> [WORK TO COMPLETE]: Among the lines below, restate word for word only those from the line with "- exact (fb_scratch Hf)." through the line with "let res := post_read r m t in", with both end lines kept.

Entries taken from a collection
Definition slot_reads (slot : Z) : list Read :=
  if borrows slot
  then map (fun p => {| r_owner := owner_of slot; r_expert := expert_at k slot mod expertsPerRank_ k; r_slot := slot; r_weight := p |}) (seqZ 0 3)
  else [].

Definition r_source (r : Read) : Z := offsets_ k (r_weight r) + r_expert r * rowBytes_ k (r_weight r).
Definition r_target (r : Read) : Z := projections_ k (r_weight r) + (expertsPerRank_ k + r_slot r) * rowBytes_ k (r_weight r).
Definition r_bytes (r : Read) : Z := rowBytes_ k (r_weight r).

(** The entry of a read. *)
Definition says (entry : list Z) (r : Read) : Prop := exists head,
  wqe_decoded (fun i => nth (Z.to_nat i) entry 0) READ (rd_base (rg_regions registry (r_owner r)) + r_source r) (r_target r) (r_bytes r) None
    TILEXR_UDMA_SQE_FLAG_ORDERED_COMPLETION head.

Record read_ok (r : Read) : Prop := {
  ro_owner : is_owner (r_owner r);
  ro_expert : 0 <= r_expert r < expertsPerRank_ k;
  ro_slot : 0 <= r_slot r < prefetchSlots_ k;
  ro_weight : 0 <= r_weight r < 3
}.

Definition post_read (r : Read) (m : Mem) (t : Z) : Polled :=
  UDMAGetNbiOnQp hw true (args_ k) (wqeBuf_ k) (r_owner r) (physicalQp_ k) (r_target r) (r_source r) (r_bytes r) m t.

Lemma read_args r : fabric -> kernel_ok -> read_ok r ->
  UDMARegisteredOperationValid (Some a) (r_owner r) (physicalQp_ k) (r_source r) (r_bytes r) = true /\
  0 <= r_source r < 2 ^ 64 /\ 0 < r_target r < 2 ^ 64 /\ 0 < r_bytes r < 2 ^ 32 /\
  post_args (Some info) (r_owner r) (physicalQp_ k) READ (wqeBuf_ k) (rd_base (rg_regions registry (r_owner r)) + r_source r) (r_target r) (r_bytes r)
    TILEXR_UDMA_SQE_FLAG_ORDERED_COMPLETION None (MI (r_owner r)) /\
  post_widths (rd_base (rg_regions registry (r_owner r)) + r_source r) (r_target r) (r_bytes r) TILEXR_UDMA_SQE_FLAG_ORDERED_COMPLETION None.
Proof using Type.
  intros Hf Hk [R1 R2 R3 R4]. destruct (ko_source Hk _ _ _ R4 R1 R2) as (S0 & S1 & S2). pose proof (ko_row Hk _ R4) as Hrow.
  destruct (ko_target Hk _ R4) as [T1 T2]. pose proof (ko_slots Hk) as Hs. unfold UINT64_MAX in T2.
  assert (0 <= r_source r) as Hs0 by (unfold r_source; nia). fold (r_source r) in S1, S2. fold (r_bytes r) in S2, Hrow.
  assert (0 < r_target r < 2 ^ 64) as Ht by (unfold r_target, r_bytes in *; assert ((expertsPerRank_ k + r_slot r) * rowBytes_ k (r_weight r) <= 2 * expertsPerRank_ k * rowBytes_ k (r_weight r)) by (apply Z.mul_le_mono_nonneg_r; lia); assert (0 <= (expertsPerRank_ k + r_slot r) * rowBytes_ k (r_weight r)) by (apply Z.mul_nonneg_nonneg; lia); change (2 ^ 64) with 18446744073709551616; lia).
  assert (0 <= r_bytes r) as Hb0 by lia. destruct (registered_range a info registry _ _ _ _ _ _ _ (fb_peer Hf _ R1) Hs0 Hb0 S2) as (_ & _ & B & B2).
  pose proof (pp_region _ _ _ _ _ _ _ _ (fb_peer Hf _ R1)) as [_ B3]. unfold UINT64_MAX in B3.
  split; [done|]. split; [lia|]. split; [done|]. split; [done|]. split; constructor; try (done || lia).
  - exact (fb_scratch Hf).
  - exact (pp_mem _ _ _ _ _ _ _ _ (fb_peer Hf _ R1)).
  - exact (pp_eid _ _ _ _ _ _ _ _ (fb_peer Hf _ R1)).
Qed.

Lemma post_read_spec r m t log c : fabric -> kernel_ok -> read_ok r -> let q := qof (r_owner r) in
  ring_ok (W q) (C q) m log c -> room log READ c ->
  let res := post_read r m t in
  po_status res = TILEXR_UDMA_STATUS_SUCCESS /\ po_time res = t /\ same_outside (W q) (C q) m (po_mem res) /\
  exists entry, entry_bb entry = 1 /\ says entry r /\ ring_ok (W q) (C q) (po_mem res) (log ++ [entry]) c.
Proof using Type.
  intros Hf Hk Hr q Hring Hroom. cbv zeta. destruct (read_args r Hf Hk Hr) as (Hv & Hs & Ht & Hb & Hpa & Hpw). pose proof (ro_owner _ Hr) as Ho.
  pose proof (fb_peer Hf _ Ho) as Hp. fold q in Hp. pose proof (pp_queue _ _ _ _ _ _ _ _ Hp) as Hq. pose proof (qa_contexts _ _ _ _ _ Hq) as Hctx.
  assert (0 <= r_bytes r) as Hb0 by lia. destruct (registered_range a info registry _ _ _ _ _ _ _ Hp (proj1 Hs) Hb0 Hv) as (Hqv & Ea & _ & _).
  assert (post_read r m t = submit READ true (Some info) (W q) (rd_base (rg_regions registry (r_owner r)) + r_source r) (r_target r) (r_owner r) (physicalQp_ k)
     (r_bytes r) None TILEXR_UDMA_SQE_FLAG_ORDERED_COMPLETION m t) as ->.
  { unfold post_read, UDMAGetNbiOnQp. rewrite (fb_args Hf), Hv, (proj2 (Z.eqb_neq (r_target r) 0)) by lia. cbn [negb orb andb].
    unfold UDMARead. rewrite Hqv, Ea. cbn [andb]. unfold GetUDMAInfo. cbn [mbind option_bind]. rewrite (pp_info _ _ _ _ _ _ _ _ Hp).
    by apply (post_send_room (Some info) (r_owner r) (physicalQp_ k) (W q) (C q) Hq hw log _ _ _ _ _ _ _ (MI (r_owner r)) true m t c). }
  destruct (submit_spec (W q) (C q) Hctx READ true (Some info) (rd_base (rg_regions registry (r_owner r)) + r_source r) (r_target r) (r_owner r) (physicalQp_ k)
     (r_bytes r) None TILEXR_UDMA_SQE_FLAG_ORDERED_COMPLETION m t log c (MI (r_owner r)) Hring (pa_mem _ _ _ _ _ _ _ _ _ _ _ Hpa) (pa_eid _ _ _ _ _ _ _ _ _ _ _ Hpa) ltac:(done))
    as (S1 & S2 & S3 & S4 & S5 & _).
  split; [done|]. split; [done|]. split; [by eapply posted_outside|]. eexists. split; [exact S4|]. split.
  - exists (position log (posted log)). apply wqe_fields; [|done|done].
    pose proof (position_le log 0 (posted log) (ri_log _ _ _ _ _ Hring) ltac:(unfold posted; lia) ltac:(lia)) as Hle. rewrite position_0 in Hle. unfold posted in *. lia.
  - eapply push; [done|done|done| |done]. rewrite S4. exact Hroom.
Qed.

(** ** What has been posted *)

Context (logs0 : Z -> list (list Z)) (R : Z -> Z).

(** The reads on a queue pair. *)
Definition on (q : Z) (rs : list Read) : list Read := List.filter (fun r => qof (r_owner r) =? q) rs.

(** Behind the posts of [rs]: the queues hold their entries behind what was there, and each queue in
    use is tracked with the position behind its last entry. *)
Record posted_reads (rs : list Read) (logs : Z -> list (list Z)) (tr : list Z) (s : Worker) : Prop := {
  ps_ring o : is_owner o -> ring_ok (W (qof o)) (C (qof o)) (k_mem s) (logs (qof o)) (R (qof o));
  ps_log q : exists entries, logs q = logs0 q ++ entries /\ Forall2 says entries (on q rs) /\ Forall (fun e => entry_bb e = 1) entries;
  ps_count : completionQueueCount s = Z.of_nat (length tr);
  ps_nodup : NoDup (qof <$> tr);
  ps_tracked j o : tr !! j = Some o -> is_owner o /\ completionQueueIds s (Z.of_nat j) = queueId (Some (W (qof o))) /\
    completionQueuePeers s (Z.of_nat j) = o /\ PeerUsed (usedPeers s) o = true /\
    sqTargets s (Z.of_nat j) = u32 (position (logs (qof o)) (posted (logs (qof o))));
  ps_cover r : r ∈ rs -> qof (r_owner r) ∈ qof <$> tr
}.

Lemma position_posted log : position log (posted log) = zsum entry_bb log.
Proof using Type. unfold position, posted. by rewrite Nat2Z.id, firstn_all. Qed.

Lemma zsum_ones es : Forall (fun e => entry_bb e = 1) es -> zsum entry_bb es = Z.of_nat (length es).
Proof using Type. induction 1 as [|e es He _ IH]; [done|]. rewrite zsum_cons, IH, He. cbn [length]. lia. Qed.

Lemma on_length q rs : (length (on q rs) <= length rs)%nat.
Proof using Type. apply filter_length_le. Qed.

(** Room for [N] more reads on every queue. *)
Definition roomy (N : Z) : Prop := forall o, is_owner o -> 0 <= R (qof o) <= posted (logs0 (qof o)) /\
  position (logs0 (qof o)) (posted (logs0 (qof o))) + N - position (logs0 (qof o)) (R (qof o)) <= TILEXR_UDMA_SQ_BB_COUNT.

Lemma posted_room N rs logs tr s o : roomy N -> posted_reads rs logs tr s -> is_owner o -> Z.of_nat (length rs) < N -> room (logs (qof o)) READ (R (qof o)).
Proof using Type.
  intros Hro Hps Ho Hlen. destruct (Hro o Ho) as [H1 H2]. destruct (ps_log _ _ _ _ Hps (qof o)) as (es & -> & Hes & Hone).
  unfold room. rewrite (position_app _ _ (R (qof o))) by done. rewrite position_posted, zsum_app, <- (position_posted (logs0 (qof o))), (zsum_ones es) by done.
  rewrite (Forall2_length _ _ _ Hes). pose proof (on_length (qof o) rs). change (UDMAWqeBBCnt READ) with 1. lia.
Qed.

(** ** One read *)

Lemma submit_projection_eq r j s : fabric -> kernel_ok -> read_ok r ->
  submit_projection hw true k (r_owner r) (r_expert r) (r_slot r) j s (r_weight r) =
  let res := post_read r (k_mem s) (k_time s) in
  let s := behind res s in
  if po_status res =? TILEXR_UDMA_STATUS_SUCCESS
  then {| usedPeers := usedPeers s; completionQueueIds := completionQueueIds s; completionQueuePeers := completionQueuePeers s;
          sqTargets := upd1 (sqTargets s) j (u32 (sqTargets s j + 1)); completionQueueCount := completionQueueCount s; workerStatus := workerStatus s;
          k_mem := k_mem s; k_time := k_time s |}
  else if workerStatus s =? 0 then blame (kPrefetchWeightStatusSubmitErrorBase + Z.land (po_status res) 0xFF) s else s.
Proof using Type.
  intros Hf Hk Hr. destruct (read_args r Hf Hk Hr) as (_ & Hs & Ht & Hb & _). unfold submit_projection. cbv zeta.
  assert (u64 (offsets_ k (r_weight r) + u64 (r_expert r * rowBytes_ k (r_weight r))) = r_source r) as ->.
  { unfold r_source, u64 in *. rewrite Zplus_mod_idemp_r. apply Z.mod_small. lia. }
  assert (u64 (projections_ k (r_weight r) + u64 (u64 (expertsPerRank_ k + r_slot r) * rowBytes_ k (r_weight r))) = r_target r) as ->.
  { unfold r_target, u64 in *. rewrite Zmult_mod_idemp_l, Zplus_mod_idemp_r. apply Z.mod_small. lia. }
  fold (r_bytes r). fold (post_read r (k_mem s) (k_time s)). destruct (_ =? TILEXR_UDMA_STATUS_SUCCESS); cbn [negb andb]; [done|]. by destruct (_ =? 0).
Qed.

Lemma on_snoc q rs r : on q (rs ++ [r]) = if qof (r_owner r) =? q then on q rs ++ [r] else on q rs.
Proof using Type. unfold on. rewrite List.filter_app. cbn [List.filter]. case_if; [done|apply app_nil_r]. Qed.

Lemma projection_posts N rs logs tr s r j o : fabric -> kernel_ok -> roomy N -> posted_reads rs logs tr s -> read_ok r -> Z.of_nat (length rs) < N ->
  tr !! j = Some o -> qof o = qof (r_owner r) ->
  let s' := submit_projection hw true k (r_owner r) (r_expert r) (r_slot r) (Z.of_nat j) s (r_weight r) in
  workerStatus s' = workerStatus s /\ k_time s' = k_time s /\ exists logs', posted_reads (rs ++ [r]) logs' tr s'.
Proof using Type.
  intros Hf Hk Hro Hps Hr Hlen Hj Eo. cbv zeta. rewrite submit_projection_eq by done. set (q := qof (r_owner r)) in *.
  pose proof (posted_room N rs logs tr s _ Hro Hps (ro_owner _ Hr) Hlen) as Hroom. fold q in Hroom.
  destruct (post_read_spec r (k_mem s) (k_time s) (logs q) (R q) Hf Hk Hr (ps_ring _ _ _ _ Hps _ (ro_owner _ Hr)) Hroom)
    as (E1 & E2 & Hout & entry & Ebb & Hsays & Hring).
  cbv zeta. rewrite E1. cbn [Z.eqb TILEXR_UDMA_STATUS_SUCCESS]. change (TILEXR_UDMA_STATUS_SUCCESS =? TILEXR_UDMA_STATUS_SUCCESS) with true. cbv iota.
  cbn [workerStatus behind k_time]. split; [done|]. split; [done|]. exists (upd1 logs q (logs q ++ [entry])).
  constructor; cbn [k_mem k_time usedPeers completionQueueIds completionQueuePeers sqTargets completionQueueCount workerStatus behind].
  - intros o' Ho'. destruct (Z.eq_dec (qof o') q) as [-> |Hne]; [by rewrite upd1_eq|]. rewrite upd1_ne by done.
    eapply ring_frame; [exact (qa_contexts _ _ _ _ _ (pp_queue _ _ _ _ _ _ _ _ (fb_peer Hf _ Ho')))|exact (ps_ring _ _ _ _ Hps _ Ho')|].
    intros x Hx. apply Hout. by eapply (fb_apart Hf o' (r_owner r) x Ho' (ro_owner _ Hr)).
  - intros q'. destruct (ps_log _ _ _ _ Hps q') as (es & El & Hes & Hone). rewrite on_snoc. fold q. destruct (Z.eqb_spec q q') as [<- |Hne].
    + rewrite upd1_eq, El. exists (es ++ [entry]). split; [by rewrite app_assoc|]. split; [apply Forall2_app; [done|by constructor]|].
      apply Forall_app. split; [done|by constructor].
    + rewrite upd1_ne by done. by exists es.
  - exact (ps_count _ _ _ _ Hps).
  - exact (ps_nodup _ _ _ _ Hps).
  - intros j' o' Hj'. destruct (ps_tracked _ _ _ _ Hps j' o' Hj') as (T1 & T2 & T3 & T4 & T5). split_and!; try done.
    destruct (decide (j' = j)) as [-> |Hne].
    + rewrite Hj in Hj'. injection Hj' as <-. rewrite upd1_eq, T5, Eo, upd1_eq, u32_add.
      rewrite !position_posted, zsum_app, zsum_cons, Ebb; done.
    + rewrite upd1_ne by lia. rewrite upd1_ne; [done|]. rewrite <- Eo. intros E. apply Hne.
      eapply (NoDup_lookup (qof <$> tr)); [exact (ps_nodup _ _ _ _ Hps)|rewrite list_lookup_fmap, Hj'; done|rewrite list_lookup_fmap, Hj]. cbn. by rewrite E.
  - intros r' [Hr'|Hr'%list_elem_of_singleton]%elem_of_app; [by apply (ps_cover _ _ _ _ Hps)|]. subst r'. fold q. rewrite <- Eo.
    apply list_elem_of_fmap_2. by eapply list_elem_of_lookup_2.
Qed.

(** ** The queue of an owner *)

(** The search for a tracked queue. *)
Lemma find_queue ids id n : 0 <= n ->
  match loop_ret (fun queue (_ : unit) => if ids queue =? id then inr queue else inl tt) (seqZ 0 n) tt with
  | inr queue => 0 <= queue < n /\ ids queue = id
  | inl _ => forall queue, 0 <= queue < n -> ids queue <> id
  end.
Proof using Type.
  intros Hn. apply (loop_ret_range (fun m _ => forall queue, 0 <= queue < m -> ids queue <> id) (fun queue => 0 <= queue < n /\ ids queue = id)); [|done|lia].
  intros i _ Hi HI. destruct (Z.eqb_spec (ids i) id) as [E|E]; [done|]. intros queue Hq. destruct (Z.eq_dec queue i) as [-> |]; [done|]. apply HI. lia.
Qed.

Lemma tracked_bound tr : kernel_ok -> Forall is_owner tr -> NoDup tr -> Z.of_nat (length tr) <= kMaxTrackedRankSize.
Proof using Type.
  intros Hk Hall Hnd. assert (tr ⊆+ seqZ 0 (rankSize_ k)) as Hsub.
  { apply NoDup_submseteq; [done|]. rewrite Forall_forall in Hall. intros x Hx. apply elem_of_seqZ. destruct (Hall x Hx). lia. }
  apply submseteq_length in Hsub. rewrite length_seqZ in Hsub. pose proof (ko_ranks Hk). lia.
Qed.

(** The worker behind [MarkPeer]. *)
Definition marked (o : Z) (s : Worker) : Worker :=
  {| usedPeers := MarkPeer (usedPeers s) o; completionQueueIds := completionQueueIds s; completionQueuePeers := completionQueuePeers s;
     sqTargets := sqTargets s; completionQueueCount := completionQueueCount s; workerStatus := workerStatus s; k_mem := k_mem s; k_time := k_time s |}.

> [REPLY TO THE EXERCISE]:
  - exact (fb_scratch Hf).
  - exact (pp_mem _ _ _ _ _ _ _ _ (fb_peer Hf _ R1)).
  - exact (pp_eid _ _ _ _ _ _ _ _ (fb_peer Hf _ R1)).
Qed.

Lemma post_read_spec r m t log c : fabric -> kernel_ok -> read_ok r -> let q := qof (r_owner r) in
  ring_ok (W q) (C q) m log c -> room log READ c ->
  let res := post_read r m t in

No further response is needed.